Tuesday, September 4, 2012

Class Reunions

Recently a friend of mine attended the 50th reunion of his high school graduating class. He knew full well that it might be a shock to see these folks after they had scattered to the winds a half century ago.

My 50th high school class reunion has not yet taken place and my own thoughts about attending remain mixed. So I was anxious to hear my friend's report.

Time does not treat everyone the same. Not everyone ages well and not all stories have happy story lines. With that said, my friend's response to his reunion caught my interest.

Fifty years is a very long time. What resemblance does today's senior citizen have to the high school senior he/she was in 1962?

The answer seems to be: not very much.

The 1960s was a different time, to be sure.
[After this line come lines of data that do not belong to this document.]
Lemma scan_test cur propertyName item :
  forallb (λ kv : string * PropertyValue,
    if bool_decide (kv.1 = propertyName) || strict_equal (Some kv.2) (Some ANY_OPTION)
    then true else strict_equal (item !! kv.1) (Some kv.2)) (map_to_list cur) = true
  ↔ matches_others cur propertyName item.
Proof.
  rewrite forallb_map_to_list. unfold matches_others.
  split; intros H key value Hk.
  - apply scan_dimension_test, (H key value Hk).
  - apply scan_dimension_test. cbn [fst snd]. by apply H.
Qed.

Lemma availableOptions_scan_reachable cur propertyName property :
  availableOptions_scan items cur propertyName (Own property)
  = Some (filter (option_reachable items cur propertyName) (options property)).
Proof.
  unfold availableOptions_scan, filter_options.
  cbn [member_options fmap option_fmap option_map]. f_equal.
  apply list_filter_iff. intros option.
  rewrite Is_true_true, includes_spec, elem_of_new_Set.
  change (map ?f ?l) with (f <$> l). rewrite list_elem_of_fmap.
  unfold option_reachable. split.
  - intros (item & Heq & Hin). apply list_elem_of_filter in Hin as [Hp Hin].
    apply Is_true_true, scan_test in Hp. by exists item.
  - intros (item & Hin & Heq & Hm). exists item. split; [done|].
    apply list_elem_of_filter. split; [|done]. by apply Is_true_true, scan_test.
Qed.

Lemma allOthersAny_test cur propertyName :
  forallb (λ prop, strict_equal (cur !! prop) (Some ANY_OPTION))
    (filter (λ key, key ≠ propertyName) (map_to_list cur).*1) = true
  ↔ all_others_any cur propertyName.
Proof.
  rewrite forallb_forall. unfold all_others_any. split.
  - intros H key value Hk Hne.
    assert (strict_equal (cur !! key) (Some ANY_OPTION) = true) as Hs.
    { apply H, list_elem_of_In, list_elem_of_filter. split; [done|].
      apply elem_of_keys. by exists value. }
    rewrite Hk in Hs. by apply strict_equal_Any.
  - intros H key Hin. apply list_elem_of_In, list_elem_of_filter in Hin as [Hne Hin].
    apply elem_of_keys in Hin as [value Hk]. rewrite Hk.
    apply strict_equal_Any. by apply (H key).
Qed.

Lemma all_others_any_matches cur propertyName item :
  all_others_any cur propertyName → matches_others cur propertyName item.
Proof. intros H key value Hk Hne. left. by apply (H key). Qed.

Lemma existing_values_test propertyName option :
  includes (getExistingValues items propertyName) (Some option) = true
  ↔ occurs_in_items items propertyName option.
Proof.
  unfold getExistingValues, occurs_in_items.
  rewrite includes_spec, elem_of_new_Set.
  change (map ?f ?l) with (f <$> l). rewrite list_elem_of_fmap. naive_solver.
Qed.

Lemma shortcut_reachable cur propertyName property :
  all_others_any cur propertyName →
  filter (λ option, includes (getExistingValues items propertyName) (Some option))
    (options property)
  = filter (option_reachable items cur propertyName) (options property).
Proof.
  intros Hany. apply list_filter_iff. intros option.
  rewrite Is_true_true, existing_values_test.
  unfold occurs_in_items, option_reachable. split.
  - intros (item & Hin & Heq). exists item. split_and!; [done..|].
    by apply all_others_any_matches.
  - intros (item & Hin & Heq & _). by exists item.
Qed.

(** The outcome of [getAvailableOptions], case by case: the reachable
    options of a configured property; a raise for a name that is not
    configured but inherited; the empty list for any other name. *)
Lemma getAvailableOptions_reachable cur propertyName :
  getAvailableOptions items properties cur propertyName
  = match properties !! propertyName with
    | Some property =>
      Some (filter (option_reachable items cur propertyName) (options property))
    | None => if inherited propertyName then None else Some []
    end.
Proof.
  unfold getAvailableOptions, read_property.
  destruct (properties !! propertyName) as [property|].
  - cbn zeta. destruct (forallb _ _) eqn:Hall.
    + unfold filter_options. cbn [member_options fmap option_fmap option_map].
      f_equal. apply shortcut_reachable. by apply allOthersAny_test.
    + apply availableOptions_scan_reachable.
  - destruct (inherited propertyName); [|done].
    cbn zeta. by destruct (forallb _ _).
Qed.

Lemma getAvailableOptions_general_eq cur propertyName :
  getAvailableOptions_general items properties cur propertyName
  = match properties !! propertyName with
    | Some property =>
      Some (filter (option_reachable items cur propertyName) (options property))
    | None => if inherited propertyName then None else Some []
    end.
Proof.
  unfold getAvailableOptions_general, read_property.
  destruct (properties !! propertyName) as [property|].
  - apply availableOptions_scan_reachable.
  - by destruct (inherited propertyName).
Qed.

Lemma getAvailableOptions_raises cur propertyName :
  getAvailableOptions items properties cur propertyName = None
  ↔ properties !! propertyName = None ∧ inherited propertyName = true.
Proof.
  rewrite getAvailableOptions_reachable.
  destruct (properties !! propertyName), (inherited propertyName); naive_solver.
Qed.

(** *** The initial state *)

Lemma fold_insert_any_lookup (keys : list string) : ∀ (acc : FilterState) k,
  fold_left (λ acc key, <[key := ANY_OPTION]> acc) keys acc !! k
  = if decide (k ∈ keys) then Some ANY_OPTION else acc !! k.
Proof.
  induction keys as [|key keys IH]; intros acc k; cbn [fold_left].
  - by rewrite decide_False by apply not_elem_of_nil.
  - rewrite IH. destruct (decide (k ∈ keys)) as [Hin|Hnin].
    + rewrite decide_True by (by right). done.
    + destruct (decide (k = key)) as [->|Hne].
      * rewrite decide_True by left. apply lookup_insert_eq.
      * rewrite decide_False by (rewrite elem_of_cons; tauto).
        by apply lookup_insert_ne.
Qed.

Lemma initialState_lookup k :
  initialState properties !! k
  = if decide (is_Some (properties !! k)) then Some ANY_OPTION else None.
Proof.
  unfold initialState. rewrite fold_insert_any_lookup, lookup_empty.
  destruct (decide (k ∈ _)) as [Hin|Hnin], (decide (is_Some _)) as [Hs|Hs];
    try done; rewrite elem_of_keys in *; contradiction.
Qed.

Lemma initialState_all_any k v : initialState properties !! k = Some v → v = ANY_OPTION.
Proof. rewrite initialState_lookup. case_decide; congruence. Qed.

(** *** [updateProperty] *)

Lemma invalid_test (l : list PropertyValue) x :
  negb (strict_equal (Some x) (Some ANY_OPTION)) && negb (includes (map Some l) (Some x)) = true
  ↔ x ≠ ANY_OPTION ∧ x ∉ l.
Proof.
  rewrite andb_true_iff, !negb_true_iff.
  rewrite <-!not_true_iff_false, strict_equal_Any, includes_Some. done.
Qed.

(** A round that returns changes at most the entry of its key, and that
    entry by the old selection alone. *)
Lemma reset_invalid_lookup cur propertyName (newState newState' : FilterState) key k :
  reset_invalid items properties cur propertyName newState key = Some newState' →
  newState' !! k
  = if decide (k = key ∧ key ≠ propertyName)
    then match newState !! key with
         | Some x =>
           if decide (x ≠ ANY_OPTION
                      ∧ x ∉ default [] (getAvailableOptions items properties cur key))
           then Some ANY_OPTION else Some x
         | None => Some ANY_OPTION
         end
    else newState !! k.
Proof.
  unfold reset_invalid. case_bool_decide as Hkey.
  { intros [= <-]. rewrite decide_False; [done|]. tauto. }
  destruct (getAvailableOptions items properties cur key) as [available|]; [|done].
  cbn. intros [= <-].
  destruct (decide (k = key)) as [->|Hne].
  - rewrite decide_True by done.
    destruct (newState !! key) as [x|] eqn:Hx.
    + pose proof (invalid_test available x) as Htest.
      destruct (_ && _); case_decide as Hd.
      * apply lookup_insert_eq.
      * destruct Hd. by apply Htest.
      * apply Htest in Hd. discriminate.
      * done.
    + assert (includes (map Some available) None = false) as ->.
      { apply not_true_iff_false. rewrite includes_spec.
        change (map Some available) with (Some <$> available).
        rewrite list_elem_of_fmap. by intros (? & ? & _). }
      cbn. apply lookup_insert_eq.
  - rewrite decide_False by tauto.
    destruct (_ && _); [by rewrite lookup_insert_ne|done].
Qed.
Whether students lived in small towns or large cities, the 60s were tumultuous. Life was transitioning from the post-war conservative atmosphere depicted by James Dean in "Rebel Without a Cause" to the bikini-clad frenzy of the so-called "beach" movies. We were leaving a period ruled by the Cold War, McCarthyism and repression to one of blonde surfers and loosening restraints. It was a period of change and teenagers -- particularly those graduating from high school and entering the real world -- were caught in the middle.

Many students during the 1960s went into the jungles of Southeast Asia and a large number of them never returned. The entire draft/avoid argument touched many of our lives, even those of two former U.S. presidents who did not serve. Those scars linger even today.

In the 1960s, many girls got married young and secretly hoped to stay home and raise the kiddies. After all, that's the role that women had filled for decades. Depending upon what happened down the road, many of those Betty Crocker wannabes found themselves entering the workplace, holding jobs and contributing paychecks. Life isn't always what we expect it to be. Today's young graduates -- men and women -- most probably expect to get a job, perhaps secure a career, regardless of the latest unemployment report.

For those who are lucky enough to find work in today's economy, a large number realize that the economy is far less secure than in the past. Fifty years ago, we could usually find work, even if the job paid less and was more entry-level than we hoped. We realized that circumstances would allow us to move up eventually to more pay and responsibility. If we were unhappy with a job, we could always move on. There was another opportunity just around the corner.

Many people who attend reunions bring with them varying degrees of health disorders, obesity and misery. Hearing their stories of loss and disappointment may not be for everyone. Some folks prefer not to share their stories; others relish revealing the wounds that life has brought. Just sharing with near strangers the intimate details of our lives might not be such a good idea. However, in the present obsession with social networking, not much personal information is withheld. Everyone prefers to think that their own tale of woe will garner some prize in the misery-loves-company lottery.

Many years ago, my mother attended her own 50th high school reunion. This was in the mid-1970s, long before the existence of the internet and email. Our family had moved 2,000 miles away from her hometown and yet somehow she received details about the reunion. My mother made the trek to attend and had a great time. I don't recall her relating the sad stories shared by her former classmates. In "those days" before instant communication, people were a little less inclined to share thorough and complete details about misfortune. Now, of course, anything goes and no details are omitted from normal conversation. Perhaps a little more decorum should be exercised.

Following his recent reunion, my friend shook his head. "I had so little in common with everyone," he said sadly. "I tried to carry on a conversation, I really did."

"Well, everyone has changed. After all, it's been 50 years! Everyone has moved on with their life, away from high school, not toward it," I reasoned.

"Then why even bother having reunions?" he asked.